====== RECORDS FOR PROCESSING

(* ===== verification/Pci.v ===== *)
(** * The PCI root complex ([mythril/src/virtdev/pci.rs])

    Configuration space by the 0xcf8/0xcfc port pair.  A configuration space is a
    packed structure read as 64 little-endian registers. *)

From S2P Require Import Prelude Error BTreeMap Memory VirtDev.

Definition VendorId_Intel : Z := 0x8086.
Definition DeviceId_P35Mch : Z := 0x29c0.
Definition DeviceId_Ich9 : Z := 0x2918.

Record PciNonBridgeHeader := mkHeader {
  vendor_id : Z; device_id : Z; command : Z; status : Z;
  revision_id : Z; prog_if : Z; subclass : Z; class : Z;
  cache_line_size : Z; latency_timer : Z; header_type : Z; bist : Z;
  bar_0 : Z; bar_1 : Z; bar_2 : Z; bar_3 : Z; bar_4 : Z; bar_5 : Z;
  cardbus_cis : Z; subsystem_vendor_id : Z; subsystem_id : Z;
  expansion_rom_addr : Z; capabilities : Z; reserved : list Z;
  interrupt_line : Z; interrupt_pin : Z; min_grant : Z; max_latency : Z
}.

(** [PciNonBridgeHeader { vendor_id, device_id, ..default() }] *)
Definition header_with_id (vendor device : Z) : PciNonBridgeHeader :=
  mkHeader vendor device 0 0 0 0 0 0 0 0 0 0 0 0 0 0 0 0 0 0 0 0 0 (replicate 7 0) 0 0 0 0.

(** The packed layout. *)
Definition header_bytes (h : PciNonBridgeHeader) : list Z :=
  le_bytes 2 (vendor_id h) ++ le_bytes 2 (device_id h) ++ le_bytes 2 (command h) ++ le_bytes 2 (status h)
  ++ [revision_id h; prog_if h; subclass h; class h]
  ++ [cache_line_size h; latency_timer h; header_type h; bist h]
  ++ le_bytes 4 (bar_0 h) ++ le_bytes 4 (bar_1 h) ++ le_bytes 4 (bar_2 h)
  ++ le_bytes 4 (bar_3 h) ++ le_bytes 4 (bar_4 h) ++ le_bytes 4 (bar_5 h)
  ++ le_bytes 4 (cardbus_cis h) ++ le_bytes 2 (subsystem_vendor_id h) ++ le_bytes 2 (subsystem_id h)
  ++ le_bytes 4 (expansion_rom_addr h) ++ [capabilities h] ++ reserved h
  ++ [interrupt_line h; interrupt_pin h; min_grant h; max_latency h].

Inductive PciConfigSpace :=
| Type0 (header : PciNonBridgeHeader) (data : list Z)
| Type1 (data : list Z)
| Type2 (data : list Z).

Definition non_bridge_space (h : PciNonBridgeHeader) : PciConfigSpace := Type0 h (replicate 48 0).

(** [n] registers of a byte string. *)
Fixpoint words_of (n : nat) (bs : list Z) : list Z :=
  match n with
  | O => []
  | S n => of_le (take 4 bs) :: words_of n (drop 4 bs)
  end.

Definition as_registers (s : PciConfigSpace) : list Z :=
  match s with
  | Type0 h data => words_of 16 (header_bytes h) ++ data
  | Type1 data | Type2 data => data
  end.

Definition read_register (s : PciConfigSpace) (register : Z) : res Z :=
  expect (as_registers s !! Z.to_nat register) "index out of bounds".

Record PciBdf := mkBdf { bus : Z; device : Z; function : Z }.

Definition bdf_from (bytes : Z) : PciBdf :=
  mkBdf (u8 (Z.shiftr (Z.land bytes 0xff00) 8)) (u8 (Z.shiftr (Z.land bytes 0xf8) 3)) (u8 (Z.land bytes 7)).

Definition bdf_into (b : PciBdf) : Z :=
  Z.lor (Z.lor (u16 (Z.shiftl (bus b) 8)) (u16 (Z.shiftl (device b) 3))) (function b).

Record PciDevice := mkPciDevice { config_space : PciConfigSpace; bdf : PciBdf }.

Record PciRootComplex := mkComplex { current_address : Z; devices : list (Z * PciDevice) }.

Definition PCI_CONFIG_ADDRESS : Z := 0xcf8.
Definition PCI_CONFIG_TYPE : Z := 0xcfb.
Definition PCI_CONFIG_DATA : Z := 0xcfc.
Definition PCI_CONFIG_DATA_MAX : Z := PCI_CONFIG_DATA + 3.

Definition pci_new : PciRootComplex :=
  let host_bridge := mkPciDevice (non_bridge_space (header_with_id VendorId_Intel DeviceId_P35Mch)) (bdf_from 0) in
  let ich9 := mkPciDevice (non_bridge_space (header_with_id VendorId_Intel DeviceId_Ich9)) (bdf_from 8) in
  mkComplex 0
    (bt_insert Z.compare (bdf_into (bdf ich9)) ich9
      (bt_insert Z.compare (bdf_into (bdf host_bridge)) host_bridge [])).

Definition pci_services (d : PciRootComplex) : list DeviceRegion := [
  PortIo PCI_CONFIG_ADDRESS PCI_CONFIG_ADDRESS;
  PortIo PCI_CONFIG_DATA PCI_CONFIG_DATA_MAX;
  PortIo PCI_CONFIG_TYPE PCI_CONFIG_TYPE].

(** What a read of the data ports sees; [current_address & 0xff >> 2] is a mask of
    [0x3f], as [>>] binds tighter than [&]. *)
Definition config_read (d : PciRootComplex) (port : Z) : res Z :=
  let bdf := u16 (Z.shiftr (Z.land (current_address d) 0xffff00) 8) in
  let register := u8 (Z.land (current_address d) (Z.shiftr 0xff 2)) in
  let offset := u8 (u16 (port - PCI_CONFIG_DATA)) in
  match bt_get Z.compare bdf (devices d) with
  | Some device =>
      x ← read_register (config_space device) register;
      Ok (Z.shiftr x (u8 (offset * 8)))
  | None => Ok 0xffffffff
  end.

Definition pci_on_event {W} : handler W PciRootComplex :=
  e ← get_event;
  d ← get_dev;
  match kind e with
  | PortRead port val =>
      if port =? PCI_CONFIG_ADDRESS then reply_u32 port val (Z.lor 0x80000000 (current_address d))
      else if (PCI_CONFIG_DATA <=? port) && (port <=? PCI_CONFIG_DATA_MAX) then
        x ← lift (config_read d port); reply_u32 port val x
      else err (InvalidValue (Msg "Invalid PCI port read 0x{:x}" [port]))
  | PortWrite port val =>
      if port =? PCI_CONFIG_ADDRESS then
        addr ← lift (PortWriteRequest.to_u32 val);
        set_dev (mkComplex (Z.land addr 0x7fffffff) (devices d))
      else mret tt
  | _ => mret tt
  end.

(** ** Enumeration *)

Lemma bdf_roundtrip x : is_u 16 x -> bdf_into (bdf_from x) = x.
Proof.
  intros Hx. unfold bdf_into, bdf_from. cbn [bus device function].
  rewrite (shiftr_land_field 0xff00 8 8), (shiftr_land_field 0xf8 5 3), (land_mask 7 3) by (reflexivity || lia).
  unfold is_u in Hx. set (a := (x / 2 ^ 8) mod 2 ^ 8). set (b := (x / 2 ^ 3) mod 2 ^ 5). set (c := x mod 2 ^ 3).
  assert (0 <= a < 256 /\ 0 <= b < 32 /\ 0 <= c < 8 /\ x = a * 256 + b * 8 + c) as (Ha & Hb & Hc & Hs)
    by (unfold a, b, c; pow2_literals; Z.to_euclidean_division_equations; lia).
  clearbody a b c. unfold u8. rewrite !wrap_small by (unfold is_u; lia).
  unfold u16. rewrite (wrap_small 16 (Z.shiftl a 8)), (wrap_small 16 (Z.shiftl b 3))
    by (rewrite Z.shiftl_mul_pow2 by lia; unfold is_u; lia).
  rewrite <- Z.lor_assoc, (lor_shiftl_add' 3), (lor_shiftl_add' 8) by (unfold is_u; lia). lia.
Qed.

(** The access the guest makes: address port, then a read of the data port. *)
Definition config_access {W} (address port : Z) (val : PortReadRequest.t) (d : PciRootComplex) (e : Event W)
    : res (PciRootComplex * DeviceEvent) :=
  let w := PortWrite PCI_CONFIG_ADDRESS
    match be_bytes 4 address with
    | [a; b; c; x] => PortWriteRequest.FourBytes a b c x
    | _ => PortWriteRequest.OneByte 0
    end in
  match pci_on_event (d, set_kind w e) with
  | ((d, e), Ok _) =>
      match pci_on_event (d, set_kind (PortRead port val) e) with
      | ((d, e), Ok _) => Ok (d, kind e)
      | (_, Err x) => Err x
      | (_, Panic x) => Panic x
      end
  | (_, Err x) => Err x
  | (_, Panic x) => Panic x
  end.

Lemma write_address {W} address d (e : Event W) a b c x :
  is_u 32 address -> be_bytes 4 address = [a; b; c; x] ->
  kind e = PortWrite PCI_CONFIG_ADDRESS (PortWriteRequest.FourBytes a b c x) ->
  pci_on_event (d, e) = ((mkComplex (address mod 2 ^ 31) (devices d), e), Ok tt).
Proof.
  intros Ha Hb Hk. unfold pci_on_event. rewrite st_bind_eq. cbn [get_event snd].
  rewrite st_bind_eq. cbn [get_dev fst]. rewrite Hk, Z.eqb_refl, st_bind_eq. unfold lift, PortWriteRequest.to_u32.
  rewrite <- Hb, of_be_bytes, (wrap_small (8 * Z.of_nat 4)) by done.
  by rewrite (land_mask 0x7fffffff 31) by (reflexivity || lia).
Qed.

Lemma read_config_port {W} off val d (e : Event W) :
  0 <= off <= 3 -> kind e = PortRead (PCI_CONFIG_DATA + off) val ->
  pci_on_event (d, e) =
  match config_read d (PCI_CONFIG_DATA + off) with
  | Ok x => reply_u32 (PCI_CONFIG_DATA + off) val x (d, e)
  | Err x => ((d, e), Err x)
  | Panic x => ((d, e), Panic x)
  end.
Proof.
  intros Ho Hk. unfold pci_on_event. rewrite st_bind_eq. cbn [get_event snd].
  rewrite st_bind_eq. cbn [get_dev fst]. rewrite Hk.
  unfold PCI_CONFIG_DATA_MAX, PCI_CONFIG_DATA, PCI_CONFIG_ADDRESS in *.
  rewrite (proj2 (Z.eqb_neq (0xcfc + off) 0xcf8)) by lia.
  rewrite (proj2 (Z.leb_le 0xcfc _)), (proj2 (Z.leb_le _ (0xcfc + 3))) by lia. cbn [andb].
  rewrite st_bind_eq. unfold lift. by destruct (config_read d (0xcfc + off)).
Qed.

Lemma config_access_spec {W} address off val d (e : Event W) :
  is_u 32 address -> 0 <= off <= 3 ->
  let d' := mkComplex (address mod 2 ^ 31) (devices d) in
  config_access address (PCI_CONFIG_DATA + off) val d e =
  match config_read d' (PCI_CONFIG_DATA + off) with
  | Ok x => val ← PortReadRequest.copy_from_u32 val x; Ok (d', PortRead (PCI_CONFIG_DATA + off) val)
  | Err x => Err x
  | Panic x => Panic x
  end.
Proof.
  intros Ha Ho d'. unfold config_access. rewrite be_bytes_4_unfold.
  erewrite (write_address address) by first [done | apply be_bytes_4_unfold | reflexivity]. cbv beta iota.
  rewrite (read_config_port off val) by done. fold d'.
  destruct (config_read d' (PCI_CONFIG_DATA + off)) as [x|x|x]; [|done..].
  unfold reply_u32. rewrite st_bind_eq. unfold lift. by destruct (PortReadRequest.copy_from_u32 val x).
Qed.

Lemma config_read_bdf address devs port :
  is_u 31 address ->
  config_read (mkComplex address devs) port =
  match bt_get Z.compare ((address / 2 ^ 8) mod 2 ^ 16) devs with
  | Some device =>
      x ← read_register (config_space device) (address mod 2 ^ 6);
      Ok (Z.shiftr x (u8 (u8 (u16 (port - PCI_CONFIG_DATA)) * 8)))
  | None => Ok 0xffffffff
  end.
Proof.
  intros Ha. unfold config_read. cbn [current_address devices].
  rewrite (shiftr_land_field 0xffff00 16 8) by (reflexivity || lia).
  change (Z.shiftr 0xff 2) with 0x3f. rewrite (land_mask 0x3f 6) by (reflexivity || lia).
  unfold u16 at 1. rewrite wrap_small by (apply wrap_is_u; lia).
  replace (u8 (address mod 2 ^ 6)) with (address mod 2 ^ 6); [done|]. symmetry. apply wrap_small.
  unfold is_u in *. pose proof (Z.mod_pos_bound address (2 ^ 6)). lia.
Qed.

(** bus enumeration.  For every bus/device/function number, reading the first
    configuration register through the two ports yields the identification of the
    host bridge at 0:0.0, of the south bridge at 0:1.0, and all ones everywhere
    else, whatever was read before. *)
Lemma pci_enumeration {W} n d (e : Event W) :
  is_u 16 n -> devices d = devices pci_new ->
  exists d' val, config_access (0x80000000 + 256 * n) PCI_CONFIG_DATA (PortReadRequest.FourBytes 0 0 0 0) d e =
      Ok (d', PortRead PCI_CONFIG_DATA val) /\ devices d' = devices pci_new /\
    of_be (PortReadRequest.as_slice val) =
      (if n =? 0 then 0x29c08086 else if n =? 8 then 0x29188086 else 0xffffffff).
Proof.
  intros Hn Hd. unfold is_u in Hn.
  pose proof (config_access_spec (0x80000000 + 256 * n) 0 (PortReadRequest.FourBytes 0 0 0 0) d e) as Hs.
  cbv zeta in Hs. rewrite Z.add_0_r in Hs. rewrite Hs by (unfold is_u; lia). clear Hs.
  replace ((0x80000000 + 256 * n) mod 2 ^ 31) with (256 * n) by words.
  rewrite config_read_bdf by (unfold is_u; lia).
  replace ((256 * n / 2 ^ 8) mod 2 ^ 16) with n by words.
  replace (256 * n mod 2 ^ 6) with 0 by words. rewrite Hd.
  destruct (Z.eqb_spec n 0) as [->|H0]; [eexists _, _; split_and!; vm_compute; reflexivity|].
  destruct (Z.eqb_spec n 8) as [->|H8]; [eexists _, _; split_and!; vm_compute; reflexivity|].
  assert (bt_get Z.compare n (devices pci_new) = None) as ->.
  { unfold bt_get. vm_compute (devices pci_new). cbn [bt_get_key_value].
    destruct (Z.compare_spec n 0); [lia|done|]. by destruct (Z.compare_spec n 8). }
  eexists _, _. split_and!; [reflexivity|done|reflexivity].
Qed.

Lemma pci_enumeration_witness :
  exists d' val, config_access (0x80000000 + 256 * 8) PCI_CONFIG_DATA (PortReadRequest.FourBytes 0 0 0 0) pci_new
      (mkEvent (HostUartReceived 0) (view_from_vmcs 0 0) [] empty_space tt) = Ok (d', PortRead PCI_CONFIG_DATA val) /\
    of_be (PortReadRequest.as_slice val) = 0x29188086.
Proof.
  destruct (pci_enumeration 8 pci_new (mkEvent (HostUartReceived 0) (view_from_vmcs 0 0) [] empty_space tt))
    as (d' & val & H & _ & Hv); [unfold is_u; lia|reflexivity|].
  exists d', val. split; [exact H|exact Hv].
Defined.

(** Register [r] of a function has the configuration address [bdf * 256 + 4 * r]; the
    index computed for it is [4 * r] modulo 64, which is [r] only when [3 * r] is a
    multiple of 64. *)
Lemma pci_register_index devs n r port device :
  is_u 15 n -> is_u 6 r -> bt_get Z.compare n devs = Some device ->
  config_read (mkComplex (256 * n + 4 * r) devs) port =
    x ← read_register (config_space device) (4 * r mod 64);
    Ok (Z.shiftr x (u8 (u8 (u16 (port - PCI_CONFIG_DATA)) * 8))).
Proof.
  intros Hn Hr Hd. unfold is_u in *. rewrite config_read_bdf by (unfold is_u; lia).
  replace ((256 * n + 4 * r) / 2 ^ 8 mod 2 ^ 16) with n by words. rewrite Hd.
  by replace ((256 * n + 4 * r) mod 2 ^ 6) with (4 * r mod 64) by words.
Qed.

============

• ABOUT THIS TASK:
In the listing above, please copy exactly the lines from the first through the one that contains "Definition DeviceId_P35Mch : Z := 0x29c0.", and no others.

• WRITTEN SOLUTION:
(* ===== verification/Pci.v ===== *)
(** * The PCI root complex ([mythril/src/virtdev/pci.rs])

    Configuration space by the 0xcf8/0xcfc port pair.  A configuration space is a
    packed structure read as 64 little-endian registers. *)

From S2P Require Import Prelude Error BTreeMap Memory VirtDev.

Definition VendorId_Intel : Z := 0x8086.
Definition DeviceId_P35Mch : Z := 0x29c0.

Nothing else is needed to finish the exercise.